(* ===== verification/Webhook.v ===== *)
(** * Webhook: internal/webhook/mutating.go

    The mutating admission webhook: a pod that asks for eRDMA devices and is
    annotated for SMC-R gets an init container that sets SMC-R up. *)

From S2P Require Import Prelude Effects GoStr Types.

(** ** Definitions *)

Definition PodAnnotationSMCR : string := "network.alibabacloud.com/erdma-smcr".

(** The fields of [corev1.Container] and [corev1.Pod] the webhook reads or
    writes; what else a pod holds is [pod_Rest].  A nil map is [None]. *)
Record Container := mkContainer {
  ctr_Name : string;
  ctr_Image : string;
  ctr_ImagePullPolicy : string;
  ctr_Command : list string;
  ctr_Requests : option (gmap string string);
  ctr_Limits : option (gmap string string);
  ctr_Privileged : option bool
}.

Record Pod := mkPod {
  pod_Annotations : option (gmap string string);
  pod_Containers : list Container;
  pod_InitContainers : list Container;
  pod_Rest : string
}.

(** [admission.Response] *)
Inductive Response :=
  | Allowed (reason : string)
  | Errored (code : Z) (err : error)
  | PatchResponseFromRaw (original patched : string).

Section Hook.
(** [json.Unmarshal] and [json.Marshal] of k8s.io/apimachinery *)
Variable Unmarshal : string → result Pod.
Variable Marshal : Pod → result string.
Variable cfg : Config.

Definition named_in (m : option (gmap string string)) : bool :=
  match m with Some m => bool_decide (is_Some (m !! ResourceName)) | None => false end.

Definition wantsRdma (container : Container) : bool :=
  named_in (ctr_Limits container) || named_in (ctr_Requests container).

Definition defaultSMCInitImage : string := "registry.cn-hangzhou.aliyuncs.com/erdma/smcr_init:latest".

Definition smcrInit : Container :=
  mkContainer "smcr-init"
    (if decide (cfg_SMCInitImage cfg = ε) then defaultSMCInitImage else cfg_SMCInitImage cfg)
    "Always" ["/usr/local/bin/smcr_init"]
    (Some {[ ResourceName := Itoa 1 ]}) (Some {[ ResourceName := Itoa 1 ]}) (Some true).

Definition withInit (pod : Pod) (c : Container) : Pod :=
  mkPod (pod_Annotations pod) (pod_Containers pod) (pod_InitContainers pod ++ [c]) (pod_Rest pod).

(** The part of [podWebhook] after the pod is found to ask for devices. *)
Definition patchPod (original : Pod) (annotations : gmap string string) : outcome Response :=
  inject ← (match annotations !! PodAnnotationSMCR with
            | Some _ => deref (cfg_EnableInitContainerInject cfg)
            | None => Ret false
            end);
  let pod := if (inject : bool) then withInit original smcrInit else original in
  match Marshal original with
  | inr err => Ret (Errored 1 err)
  | inl originalPatched =>
      match Marshal pod with
      | inr err => Ret (Errored 1 err)
      | inl podPatched => Ret (PatchResponseFromRaw originalPatched podPatched)
      end
  end.

Definition podWebhook (raw : string) : outcome Response :=
  match Unmarshal raw with
  | inr err => Ret (Errored 500 (Errorf "failed decoding pod: %s, %w" [raw] (Some err)))
  | inl original =>
      match pod_Annotations original with
      | None => Ret (Allowed "not rdma")
      | Some annotations =>
          if existsb wantsRdma (pod_Containers original ++ pod_InitContainers original) then
            plugin ← deref (cfg_EnableDevicePlugin cfg);
            if (plugin : bool) then patchPod original annotations else Ret (Allowed "not rdma")
          else Ret (Allowed "not rdma")
      end
  end.

Definition MutatingHook (kind raw : string) : outcome Response :=
  enabled ← deref (cfg_EnableWebhook cfg);
  if negb enabled then Ret (Allowed "webhook not enabled")
  else if decide (kind = "Pod") then podWebhook raw
  else Ret (Allowed "not care").

(** ** What is patched *)

(** The pod asks for devices; it is annotated for SMC-R as well. *)
Definition rdma_pod (pod : Pod) : Prop :=
  Exists (λ c, wantsRdma c = true) (pod_Containers pod ++ pod_InitContainers pod).

Definition smcr_pod (pod : Pod) : Prop :=
  ∃ annotations, pod_Annotations pod = Some annotations ∧ is_Some (annotations !! PodAnnotationSMCR).

(** C36: With the webhook and the device plugin on, a pod is patched only if it
    asks for eRDMA devices, and only by adding one privileged init container
    that asks for one device itself, to a pod annotated for SMC-R when injection
    is on; no other pod changes.  The webhook panics on exactly those annotated
    pods when the configuration does not say whether to inject. *)
Theorem MutatingHook_injects raw pod :
  cfg_EnableWebhook cfg = Some true → cfg_EnableDevicePlugin cfg = Some true →
  Unmarshal raw = inl pod →
  match MutatingHook "Pod" raw with
  | Ret (Allowed _) => pod_Annotations pod = None ∨ ¬ rdma_pod pod
  | Ret (Errored _ err) => Marshal pod = inr err ∨ Marshal (withInit pod smcrInit) = inr err
  | Ret (PatchResponseFromRaw original patched) =>
      Marshal pod = inl original ∧ rdma_pod pod ∧
      ∃ pod', Marshal pod' = inl patched ∧
        (pod' = pod ∧ (¬ smcr_pod pod ∨ cfg_EnableInitContainerInject cfg = Some false) ∨
         pod' = withInit pod smcrInit ∧ rdma_pod pod' ∧ smcr_pod pod ∧
         cfg_EnableInitContainerInject cfg = Some true)
  | Err _ => False
  | Panic f => f = NilDeref ∧ rdma_pod pod ∧ smcr_pod pod ∧ cfg_EnableInitContainerInject cfg = None
  end.
Proof.
  intros Hw Hd Hu. unfold MutatingHook. rewrite Hw. cbn [deref moutcome outcome_moutcome mbind outcome_mbind outcome_bind negb].
  rewrite decide_True by done. unfold podWebhook. rewrite Hu.
  destruct (pod_Annotations pod) as [annotations|] eqn:Ha; [|by left].
  destruct (existsb wantsRdma _) eqn:Hr.
  2: { right. unfold rdma_pod. rewrite Exists_exists. intros (c & Hc & Hw').
       apply not_true_iff_false in Hr. apply Hr, existsb_exists. exists c. by rewrite <- list_elem_of_In. }
  assert (rdma_pod pod) as Hrdma.
  { apply existsb_exists in Hr as (c & Hc & Hw'). apply Exists_exists. exists c. by rewrite list_elem_of_In. }
  rewrite Hd. cbn [deref moutcome outcome_moutcome mbind outcome_mbind outcome_bind]. unfold patchPod.
  assert (rdma_pod (withInit pod smcrInit)) as Hrdma'.
  { unfold rdma_pod, withInit in *. cbn [pod_Containers pod_InitContainers].
    rewrite (assoc_L (++)). apply Exists_app. by left. }
  destruct (annotations !! PodAnnotationSMCR) as [v|] eqn:Hs.
  - assert (smcr_pod pod) as Hsm by (exists annotations; by rewrite Hs).
    destruct (cfg_EnableInitContainerInject cfg) as [[]|] eqn:Hi;
      cbn [deref moutcome outcome_moutcome mbind outcome_mbind outcome_bind]; [| |done].
    + destruct (Marshal pod) as [s|err] eqn:Hm; [|by left].
      destruct (Marshal (withInit pod smcrInit)) as [s'|err] eqn:Hm'; [|by right].
      split_and!; [done..|]. eexists. split; [done|]. by right.
    + destruct (Marshal pod) as [s|err] eqn:Hm; [|by left].
      split_and!; [done..|]. exists pod. split; [done|]. left. auto.
  - cbn [mbind outcome_mbind outcome_bind].
    assert (¬ smcr_pod pod) as Hns.
    { intros (annotations' & Ha' & [v Hv]). rewrite Ha in Ha'. injection Ha' as <-. congruence. }
    destruct (Marshal pod) as [s|err] eqn:Hm; [|by left].
    split_and!; [done..|]. exists pod. split; [done|]. left. auto.
Qed.

End Hook.

(** ** A concrete pod *)

Definition w_pod : Pod :=
  mkPod (Some {[ PodAnnotationSMCR := "true" ]})
    [mkContainer "main" "app" "Always" [] None (Some {[ ResourceName := "1" ]}) None] [] ε.

Definition w_config (inject : option bool) : Config :=
  mkConfig "cn-hangzhou" false "kube-system" "erdma" "cluster.local" "/certs"
    (Some true) (Some true) ε inject ∅ 300.

Definition w_Unmarshal (raw : string) : result Pod := inl w_pod.
Definition w_Marshal (pod : Pod) : result string := inl (Join (ctr_Name <$> pod_InitContainers pod) ",").

Definition w_hook (inject : option bool) : outcome Response :=
  MutatingHook w_Unmarshal w_Marshal (w_config inject) "Pod" "{}".

(** With injection on the init container is added; with injection not configured
    the webhook panics. *)
Lemma MutatingHook_injects_witness :
  w_hook (Some true) = Ret (PatchResponseFromRaw ε "smcr-init") ∧ rdma_pod w_pod ∧
  w_hook None = Panic NilDeref ∧ smcr_pod w_pod.
Proof.
  assert (w_hook (Some true) = Ret (PatchResponseFromRaw ε "smcr-init")) as E1 by (vm_compute; reflexivity).
  assert (w_hook None = Panic NilDeref) as E2 by (vm_compute; reflexivity).
  pose proof (MutatingHook_injects w_Unmarshal w_Marshal (w_config (Some true)) "{}" w_pod
    eq_refl eq_refl eq_refl) as H1.
  pose proof (MutatingHook_injects w_Unmarshal w_Marshal (w_config None) "{}" w_pod
    eq_refl eq_refl eq_refl) as H2.
  unfold w_hook in *. rewrite E1 in H1. rewrite E2 in H2.
  split; [exact E1|]. split; [exact (proj1 (proj2 H1))|]. split; [exact E2|].
  exact (proj1 (proj2 (proj2 H2))).
Defined.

━━━━━━━━━━━━━━━━━━━━━━━━━━━━━━

Task statement →
Copy out precisely the lines from the line with "annotated for SMC-R gets" to the line with "Definition PodAnnotationSMCR : string" in the material above, including those two lines and omitting all the rest.

The answer →
    annotated for SMC-R gets an init container that sets SMC-R up. *)

From S2P Require Import Prelude Effects GoStr Types.

(** ** Definitions *)

Definition PodAnnotationSMCR : string := "network.alibabacloud.com/erdma-smcr".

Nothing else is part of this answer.